▸ EXERCISE DESCRIPTION: Report, from the records below, every line where the word "first" appears.

EXERCISE INPUTS Block Start

(** [drain_pending_sends]: the number of calls made so far, the log, the queue and the
    counters afterwards. *)
Fixpoint drain_pending_sends (fuel i : nat) (pending : list T) (c : SendCounters) : outcome (nat * list (T * bool) * list T * SendCounters) :=
  match pending with
  | [] => Ret (i, [], [], c)
  | first :: rest =>
      match fuel with
      | O => OutOfFuel
      | S fuel' =>
          let n := pending_send_batch_len (length pending) active_batch_size capacity in
          match batch_send i (take n pending) with
          | Sent sent =>
              let l := accepted (take sent pending) in
              if decide (sent < n) then Ret (S i, l, drop sent pending, c)
              else let! (i', l', pending', c') := drain_pending_sends fuel' (S i) (drop sent pending) c in Ret (i', l ++ l', pending', c')
          | WouldBlock => Ret (S i, [], pending, c)
          | SendFailed =>
              let! (i', l', pending', c') := drain_pending_sends fuel' (S i) rest (record_send_failure c) in
              Ret (i', given_up [first] ++ l', pending', c')
          end
      end
  end.

(** [flush_sends] *)
Fixpoint flush_sends (fuel i : nat) (send_items pending : list T) (c : SendCounters) : outcome (nat * list (T * bool) * list T * SendCounters) :=
  match send_items with
  | [] => Ret (i, [], pending, c)
  | _ =>
      match fuel with
      | O => OutOfFuel
      | S fuel' =>
          let chunk := take active_batch_size send_items in
          let '(sent, c) :=
            match try_send_items i chunk with
            | Sent sent => (sent, c)
            | WouldBlock => (0, c)
            | SendFailed => (0, add_errors c 1)
            end in
          if decide (sent < length chunk) then
            let unsent := drop sent send_items in
            let space := PENDING_SEND_CAP - length pending in
            let to_queue := Nat.min (length unsent) space in
            let drop_count := length unsent - to_queue in
            let c := if decide (0 < drop_count) then add_drops c drop_count else c in
            Ret (S i, accepted (take sent send_items) ++ given_up (drop to_queue unsent), pending ++ take to_queue unsent, c)
          else
            let! (i', l', pending', c') := flush_sends fuel' (S i) (drop (length chunk) send_items) pending c in
            Ret (i', accepted chunk ++ l', pending', c')
      end
  end.

(** The sending half of one turn of [serve_udp_uring] that had [send_items] to send. *)
Definition send_turn (i : nat) (send_items pending : list T) (c : SendCounters) : outcome (nat * list (T * bool) * list T * SendCounters) :=
  let! (i, l, pending, c) := flush_sends (length send_items) i send_items pending c in
  let! (i, l', pending, c) := drain_pending_sends (length pending) i pending c in
  Ret (i, l ++ l', pending, c).

(** ** The flusher of slow replies and of upstream queries *)

(** The inner loop of [run_send_flush_loop] from [off] on: [send_chunk] gives the number of
    messages taken once the socket was writable, or [None] for an error.  The log, and what
    [on_drop] was told. *)
Fixpoint flush_staged (fuel i : nat) (send_chunk : nat -> list T -> option nat) (staged : list T) : outcome (nat * list (T * bool) * nat) :=
  match staged with
  | [] => Ret (i, [], 0)
  | _ =>
      match fuel with
      | O => OutOfFuel
      | S fuel' =>
          match send_chunk i staged with
          | Some 0 => Ret (S i, given_up staged, 0)
          | Some n => let! (i', l', d) := flush_staged fuel' (S i) send_chunk (drop n staged) in Ret (i', accepted (take n staged) ++ l', d)
          | None => Ret (S i, given_up staged, length staged)
          end
      end
  end.

(** [run_send_flush_loop] until the queue is empty; [ready] is how many more messages
    [try_recv] finds after the first. *)
Fixpoint run_send_flush_loop (fuel i batch_size : nat) (ready : nat -> nat) (send_chunk : nat -> list T -> option nat) (queue : list T)
  : outcome (list (T * bool) * nat) :=
  match queue with
  | [] => Ret ([], 0)
  | first :: rest =>
      match fuel with
      | O => OutOfFuel
      | S fuel' =>
          let more := Nat.min (ready i) (batch_size - 1) in
          let staging := first :: take more rest in
          let! (i', l, d) := flush_staged (length staging) i send_chunk staging in
          let! (l', d') := run_send_flush_loop fuel' i' batch_size ready send_chunk (drop more rest) in
          Ret (l ++ l', d + d')
      end
  end.
End send.

(** ** Accounting *)

Section accounting.
Context {T : Type} (sendmmsg : nat -> list T -> send_result) (capacity batch : nat).
Hypothesis batch_pos : 0 < batch.
Hypothesis batch_fits : batch <= capacity.
(** sendmmsg(2): no more messages are taken than were offered. *)
Hypothesis sendmmsg_ok : forall i items n, sendmmsg i items = Sent n -> n <= length items.

Definition lost (l : list (T * bool)) : list T := omap (fun x => if x.2 : bool then None else Some x.1) l.
Definition on_wire (l : list (T * bool)) : list T := omap (fun x => if x.2 : bool then Some x.1 else None) l.

Lemma lost_app (l l' : list (T * bool)) : lost (l ++ l') = lost l ++ lost l'.
Proof. unfold lost. apply omap_app. Qed.

Lemma on_wire_app (l l' : list (T * bool)) : on_wire (l ++ l') = on_wire l ++ on_wire l'.
Proof. unfold on_wire. apply omap_app. Qed.

Lemma accepted_fst (l : list T) : (accepted l).*1 = l.
Proof. unfold accepted. rewrite <- list_fmap_compose. apply list_fmap_id. Qed.

Lemma given_up_fst (l : list T) : (given_up l).*1 = l.
Proof. unfold given_up. rewrite <- list_fmap_compose. apply list_fmap_id. Qed.

Lemma lost_accepted (l : list T) : lost (accepted l) = [].
Proof. by induction l. Qed.

Lemma lost_given_up (l : list T) : lost (given_up l) = l.
Proof. induction l as [|x l IH]; [done|]. change (x :: lost (given_up l) = x :: l). by rewrite IH. Qed.

Lemma on_wire_accepted (l : list T) : on_wire (accepted l) = l.
Proof. induction l as [|x l IH]; [done|]. change (x :: on_wire (accepted l) = x :: l). by rewrite IH. Qed.

Lemma on_wire_given_up (l : list T) : on_wire (given_up l) = [].
Proof. by induction l. Qed.

Lemma log_split (l : list (T * bool)) : l.*1 ≡ₚ on_wire l ++ lost l.
Proof.
  induction l as [|[x b] l IH]; [done|]. cbn [fmap list_fmap fst]. rewrite IH. destruct b; [done|].
  change (x :: on_wire l ++ lost l ≡ₚ on_wire l ++ x :: lost l). by rewrite <- Permutation_middle.
Qed.

Lemma wrap64_ok z : u_ok 64 (wrap 64 z).
Proof. unfold u_ok, wrap. apply Z.mod_pos_bound. lia. Qed.

Lemma batch_send_ok i items n : batch_send sendmmsg capacity i items = Sent n -> n <= length items.
Proof. unfold batch_send. repeat case_decide; [done|intros [= <-]; lia|apply sendmmsg_ok]. Qed.

(** What became of the messages taken from the front of a queue, and the drop count. *)
Definition drop_count (c : SendCounters) (n : nat) : Z := wrap 64 (udp_send_drops c + Z.of_nat n).

Lemma drop_count_0 c : u_ok 64 (udp_send_drops c) -> drop_count c 0 = udp_send_drops c.
Proof. intros Hu. unfold drop_count, wrap. rewrite Z.add_0_r. apply Z.mod_small, Hu. Qed.

Lemma drop_count_app c c' n m : udp_send_drops c' = drop_count c n -> drop_count c' m = drop_count c (n + m).
Proof.
  unfold drop_count, wrap. intros ->. rewrite Z.add_mod_idemp_l by lia. f_equal. lia.
Qed.

Definition taken_ok (queue : list T) (c : SendCounters) (l : list (T * bool)) (queue' : list T) (c' : SendCounters) : Prop :=
  queue = l.*1 ++ queue' /\ udp_send_drops c' = drop_count c (length (lost l)) /\ u_ok 64 (udp_send_drops c').

Lemma drain_spec fuel i pending c : length pending <= fuel -> u_ok 64 (udp_send_drops c) ->
  exists i' l pending' c', drain_pending_sends sendmmsg capacity batch fuel i pending c = Ret (i', l, pending', c') /\
    taken_ok pending c l pending' c'.
Proof.
  revert i pending c. induction fuel as [|fuel IH]; intros i [|first rest] c Hf Hu; cbn [length] in Hf; try lia.
  1,2: eexists _, _, _, _; split; [done|]; split; [done|]; cbn; rewrite drop_count_0 by done; done.
  cbn [drain_pending_sends]. set (pending := first :: rest). set (n := pending_send_batch_len _ _ _).
  assert (Hn : 0 < n <= length pending) by (unfold n, pending_send_batch_len, pending; cbn [length]; lia).
  destruct (batch_send sendmmsg capacity i (take n pending)) as [sent| |] eqn:Hs.
  - apply batch_send_ok in Hs. rewrite length_take in Hs. case_decide as Hlt.
    + eexists _, _, _, _. split; [done|]. split; [by rewrite accepted_fst, take_drop|]. rewrite lost_accepted. cbn.
      rewrite drop_count_0 by done. done.
    + destruct (IH (S i) (drop sent pending) c) as (i' & l' & p' & c' & -> & He & Hd & Hu'); [rewrite length_drop; unfold pending in *; cbn [length] in *; lia|done|].
      cbn [obind]. eexists _, _, _, _. split; [done|]. split; [|by rewrite lost_app, lost_accepted].
      rewrite fmap_app, accepted_fst, <- app_assoc, <- He. by rewrite take_drop.
  - eexists _, _, _, _. split; [done|]. split; [done|]. cbn. rewrite drop_count_0 by done. done.
  - destruct (IH (S i) rest (record_send_failure c)) as (i' & l' & p' & c' & -> & He & Hd & Hu'); [lia|apply wrap64_ok|].
    cbn [obind]. eexists _, _, _, _. split; [done|]. split; [by rewrite fmap_app, given_up_fst, <- app_assoc, <- He|].
    split; [|done]. rewrite lost_app, lost_given_up, length_app, Hd. apply drop_count_app. done.
Qed.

EXERCISE INPUTS Block End

▸ RESULT:
  | first :: rest =>
              Ret (i', given_up [first] ++ l', pending', c')
    [try_recv] finds after the first. *)
  | first :: rest =>
          let staging := first :: take more rest in
  revert i pending c. induction fuel as [|fuel IH]; intros i [|first rest] c Hf Hu; cbn [length] in Hf; try lia.
  cbn [drain_pending_sends]. set (pending := first :: rest). set (n := pending_send_batch_len _ _ _).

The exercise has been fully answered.